Para Ribeiro, é preciso avaliar quais setores que podem ter condições de competir e poderiam ser alvo de uma política nesse sentido. Isso, porém, diz ele, precisa ser feito de forma cuidadosa, que permita ao setor caminhar com suas próprias formas. A avaliação, defende, deve considerar a indústria de forma ampla, com vista ao melhor custo-benefício ao país.
Os dados compilados pela AEB com base em levantamento da Fundação Centro de Estudos do Comércio Exterior (Funcex) também mostram que a perda de participação dos manufaturados na exportação total brasileira é um fenômeno de longa data. Em 2011, eles representavam 36,1% dos embarques e no ano passado, 27,4%. Foram os básicos que avançaram no período, de 47,8% para 59,4% da exportação brasileira, quase sete pontos percentuais a mais que em 2019. Os semimanufaturados ficaram com fatia muito parecida, de 14,1% em 2011 para 13,2% em 2021.
José Augusto de Castro, presidente da AEB, destaca que a participação dos manufaturados foi a menor desde 2000. O embarque maior de básicos, classe integrada principalmente por commodities agrícolas e metálicas, se deve à alta produtividade brasileira nesses setores, o que tem propiciado robustos superávits comerciais para o país. Ele defende, porém, que é preciso condições melhores de competitividade para estimular a exportação de manufaturados, que contribuiria também para a criação de mais empregos no país.
Haroldo Ferreira, presidente-executivo da Abicalçados, diz que a exportação contribuiu para a recuperação do setor calçadista no ano passado. O embarque de calçados brasileiros subiu 32% em volume entre 2021 e 2020. Em valores, a alta foi de 36%. O maior mercado externo foi o americano.

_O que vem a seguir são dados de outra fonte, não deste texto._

(** C8, as the code has it: when every collaborator answers the same on
    the same arguments (the decoder, the conversion, the helpers of
    [utils], the loading of a model file and the runs of a session), so
    does [recognize]: two calls with the same bytes, the second made on
    the recognizer that the first left, have the same outcome, and so
    have calls on two recognizers built from the same model file.  The
    collaborators are not assumed to be functions here; [recognize]
    itself draws on nothing else. *)
Theorem recognize_deterministic {imports : Imports} {answers : Nondet.Answers imports}
    (img : bytes) :
  Nondet.deterministic_answers answers ->
  (forall r o1 r1 o2 r2,
     Nondet.Legacy.recognize img r (o1, r1) ->
     Nondet.Legacy.recognize img r1 (o2, r2) ->
     o1 = o2) /\
  (forall model_file ra rb o1 r1 o2 r2,
     Nondet.Legacy.new model_file (ok ra) ->
     Nondet.Legacy.new model_file (ok rb) ->
     Nondet.Legacy.recognize img ra (o1, r1) ->
     Nondet.Legacy.recognize img rb (o2, r2) ->
     o1 = o2) /\
  (forall r o1 r1 o2 r2,
     Nondet.NN.recognize img r (o1, r1) ->
     Nondet.NN.recognize img r1 (o2, r2) ->
     o1 = o2) /\
  (forall model_file ra rb o1 r1 o2 r2,
     Nondet.NN.new model_file (ok ra) ->
     Nondet.NN.new model_file (ok rb) ->
     Nondet.NN.recognize img ra (o1, r1) ->
     Nondet.NN.recognize img rb (o2, r2) ->
     o1 = o2).
Proof.
  intros Hdet. split; [| split; [| split]].
  - intros r o1 r1 o2 r2 H1 H2.
    assert (Er : r1 = r) by (eapply keeps_self_legacy_recognize; exact H1).
    subst r1.
    assert (E : (o1, r) = (o2, r2))
      by (eapply deterministic_legacy_recognize; eassumption).
    injection E as E _. exact E.
  - intros f ra rb o1 r1 o2 r2 Ha Hb H1 H2.
    assert (Er : ok ra = ok rb).
    { eapply construct_functional; [| exact Ha | exact Hb].
      apply deterministic_legacy_init, Hdet. }
    injection Er as <-.
    assert (E : (o1, r1) = (o2, r2))
      by (eapply deterministic_legacy_recognize; eassumption).
    injection E as E _. exact E.
  - intros r o1 r1 o2 r2 H1 H2.
    assert (Er : r1 = r) by (eapply keeps_self_nn_recognize; exact H1).
    subst r1.
    assert (E : (o1, r) = (o2, r2))
      by (eapply deterministic_nn_recognize; eassumption).
    injection E as E _. exact E.
  - intros f ra rb o1 r1 o2 r2 Ha Hb H1 H2.
    assert (Er : ok ra = ok rb).
    { eapply construct_functional; [| exact Ha | exact Hb].
      apply deterministic_nn_init, Hdet. }
    injection Er as <-.
    assert (E : (o1, r1) = (o2, r2))
      by (eapply deterministic_nn_recognize; eassumption).
    injection E as E _. exact E.
Qed.
(** The day of the year of a date lies in 1..366. *)
Lemma yday_bounds (d : date) :
  1 <= _days_before_month (Datetime.year d) (month d) + day d <= 366.
Proof.
  destruct (date_fields_bounds d) as (_ & Hm & Hd).
  revert Hd. unfold _days_in_month, _days_before_month.
  destruct (month_cases _ Hm) as [E|[E|[E|[E|[E|[E|[E|[E|[E|[E|[E|E]]]]]]]]]]];
    rewrite E; destruct (_is_leap (Datetime.year d)); eval_tables; lia.
Qed.

Lemma check_date_fields_dec31 (y : Z) :
  1 <= y <= 9999 -> check_date_fields y 12 31 = true.
Proof.
  intros Hy. unfold check_date_fields, date_fields_error, MINYEAR, MAXYEAR.
  replace ((1 <=? y) && (y <=? 9999)) with true
    by (symmetry; apply andb_true_iff; rewrite !Z.leb_le; lia).
  reflexivity.
Qed.

Lemma date_new_ok (y m dd : Z) :
  check_date_fields y m dd = true ->
  exists d,
    date_new y m dd = Ok d
    /\ Datetime.year d = y /\ month d = m /\ day d = dd.
Proof.
  intros H. unfold date_new.
  destruct (bool_dec (check_date_fields y m dd) true) as [H'|H'];
    [|contradiction].
  eexists; repeat split.
Qed.

End CalendarFacts.

(** ** The [%W] week number *)

Section WeekNumber.

(** C's truncating formula, on the tuple Python builds, is the floor
    quotient of the day of the year shifted by the weekday. *)
Lemma week_W_floor (d : date) :
  week_W (timetuple d)
  = (_days_before_month (Datetime.year d) (month d) + day d + 6 - weekday d) / 7.
Proof.
  pose proof (yday_bounds d) as Hy.
  unfold week_W, c_tm_wday, c_tm_yday, timetuple, weekday, toordinal.
  cbn [tm_wday tm_yday].
  set (yd := _days_before_month (Datetime.year d) (month d) + day d) in *.
  set (o := _ymd2ord (Datetime.year d) (month d) (day d)).
  rewrite Z.rem_mod_nonneg by (try apply Z.le_refl; Z.div_mod_to_equations; lia).
  rewrite Z.quot_div_nonneg by (Z.div_mod_to_equations; lia).
  Z.div_mod_to_equations; lia.
Qed.
(** * Figma2Code: the intermediate node model, the tree builder and the
      layout classifier of [figma_to_angular/alt_nodes.py]

    The development embeds the Python module shallowly:

    - Python floats are IEEE 754 binary64 numbers.  A finite one is held
      as the exact rational it denotes ([Q]), and every arithmetic
      operation rounds its exact result to the nearest binary64 number,
      ties to the even significand ([rnd]); comparisons, [abs], [min],
      [max] and [sorted] are exact.  [/] is true division, [round] is
      Python 3's round-half-to-even to an integer, and [sum] adds from
      left to right, as CPython 3.11 does (from 3.12 on it compensates the
      rounding errors, and the last bit of a sum of three or more floats
      can differ).  A JSON integer is held as the float of the same value:
      Python computes with integers exactly, which gives the same results
      as long as the numbers involved stay below 2 ** 53 in magnitude.
      Infinities and NaN, which finite numbers produce only by overflow,
      are not modelled.
    - Python [str] is a list of Unicode code points ([pystr]); dictionary
      keys and identifiers that the code only compares are [string].
    - A raw record is typed after the design tool's JSON schema
      (numbers where numbers are expected, any key possibly absent); the one
      ill-typed value the module itself introduces, the ["auto"] size of a
      record without bounding box, is kept ([DimAuto]) and arithmetic on it
      raises, as in Python.
    - Exceptions are a [result]; code that mutates an object and may raise
      half-way is a state-and-exception monad [M], so that the mutations
      done before the exception survive, as they do in Python.
    - The object graph built by [convert_to_angular_nodes] is a heap of
      objects addressed by allocation order; [node_map] is an
      insertion-ordered association list, as a Python [dict] is.
    - [analyze_layout] runs on trees ([AngularNode]).  Its [print]s are
      not modelled; those of the tree builder are (the [log]).
    - Of [utils.py], [extract_nodes] and [flatten_figma_tree] run on
      document trees ([FigmaTree]), and [validate_inputs] on strings; of
      the callers, [_get_class_name] of [angular_generator.py] and the cut
      of the flattened list in [enhanced_generator.py] are embedded. *)

From Stdlib Require Import QArith Qround Qabs Qpower Lqa Lia.
From Stdlib Require Import Ascii String Sorting.Sorted Sorting.Permutation.
From stdpp Require Import gmap strings list fin_maps.
(** X18. A label column whose cells are all empty is read differently by
    the two revisions: part_000 stores no label and treats the dataset as
    unlabelled, decision_tool.js stores the label 0 in every row and treats
    the dataset as labelled, with no positive at all. *)
Theorem empty_label_cells_split_the_revisions :
  forall (host : Host) (parsed : list obj),
    parsed <> [] ->
    Forall (fun o => get o "actual_churn" = Some EmptyString) parsed ->
    let bst := BusinessTool.init parsed in
    let dst := DecisionTool.init parsed in
    BusinessTool.hasActual bst = false /\
    Forall (fun r => actual_churn r = None) (BusinessTool.rows bst) /\
    DecisionTool.hasActual dst = true /\
    Forall (fun r => actual_churn r = Some (Fin 0)) (DecisionTool.rows dst) /\
    count churned (DecisionTool.rows dst) = 0%Z.
Proof.
  intros host parsed Hne Hempty bst dst.
  assert (Hb : Forall (fun r => actual_churn r = None)
                      (map BusinessTool.normalize parsed)).
  { apply Forall_forall. intros r Hr. apply in_map_iff in Hr.
    destruct Hr as (o & <- & Ho). rewrite Forall_forall in Hempty.
    cbn [BusinessTool.normalize actual_churn]. now rewrite (Hempty o Ho). }
  assert (Hd : Forall (fun r => actual_churn r = Some (Fin 0))
                      (map DecisionTool.normalize parsed)).
  { apply Forall_forall. intros r Hr. apply in_map_iff in Hr.
    destruct Hr as (o & <- & Ho). rewrite Forall_forall in Hempty.
    cbn [DecisionTool.normalize actual_churn]. rewrite (Hempty o Ho).
    unfold toNumber, Number. now rewrite StringToNumber_empty. }
  assert (Hd' : Forall (fun r => actual_churn r = Some (Fin 0))
                       (DecisionTool.rows dst))
    by exact (Permutation_Forall (sort_perm _) Hd).
  split; [|split; [|split; [|split]]].
  - subst bst. cbn [BusinessTool.init BusinessTool.hasActual].
    apply existsb_none. intros r Hr. rewrite Forall_forall in Hb.
    now rewrite (Hb r Hr).
  - exact (Permutation_Forall (sort_perm _) Hb).
  - subst dst. cbn [DecisionTool.init DecisionTool.hasActual].
    destruct parsed as [|o parsed]; [contradiction|].
    inversion Hd as [|? ? Ho _]; subst.
    cbn [map existsb]. now rewrite Ho.
  - exact Hd'.
  - unfold count. replace (filter churned (DecisionTool.rows dst)) with (@nil row).
    + reflexivity.
    + symmetry. induction Hd' as [|r l Hr _ IH]; [reflexivity|].
      cbn [filter]. unfold churned at 1. rewrite Hr. exact IH.
Qed.

(** Witness of X18: one customer with an empty label cell. *)
Lemma empty_label_cells_split_the_revisions_witness :
  let parsed := [ExampleHost.customer "a" "0.5" ""] in
  parsed <> [] /\
  Forall (fun o => get o "actual_churn" = Some EmptyString) parsed /\
  BusinessTool.hasActual (BusinessTool.init (host := ExampleHost.host) parsed)
  = false /\
  DecisionTool.hasActual (DecisionTool.init (host := ExampleHost.host) parsed)
  = true.
Proof.
  intros parsed.
  assert (H1 : parsed <> []) by discriminate.
  assert (H2 : Forall (fun o => get o "actual_churn" = Some EmptyString) parsed)
    by (repeat constructor).
  split; [exact H1|]. split; [exact H2|].
  destruct (@empty_label_cells_split_the_revisions ExampleHost.host parsed H1 H2)
    as (Hb & _ & Hd & _).
  split; assumption.
Defined.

Daiane Santos, economista da Funcex, diz que é preciso olhar para os principais destinos de exportação de manufaturados. A China, apesar de ser o principal parceiro comercial do Brasil, com 31% dos embarques brasileiros em 2021, consumiu apenas 2,3% dos manufaturados brasileiros exportados. Os EUA são o principal comprador de bens dessa classe foram: absorveram 21,6% dos manufaturados. A Argentina ficou com 12,9%. Na exportação total brasileira de 2021 os dois países ficaram com fatia de 11% e 4%, respectivamente.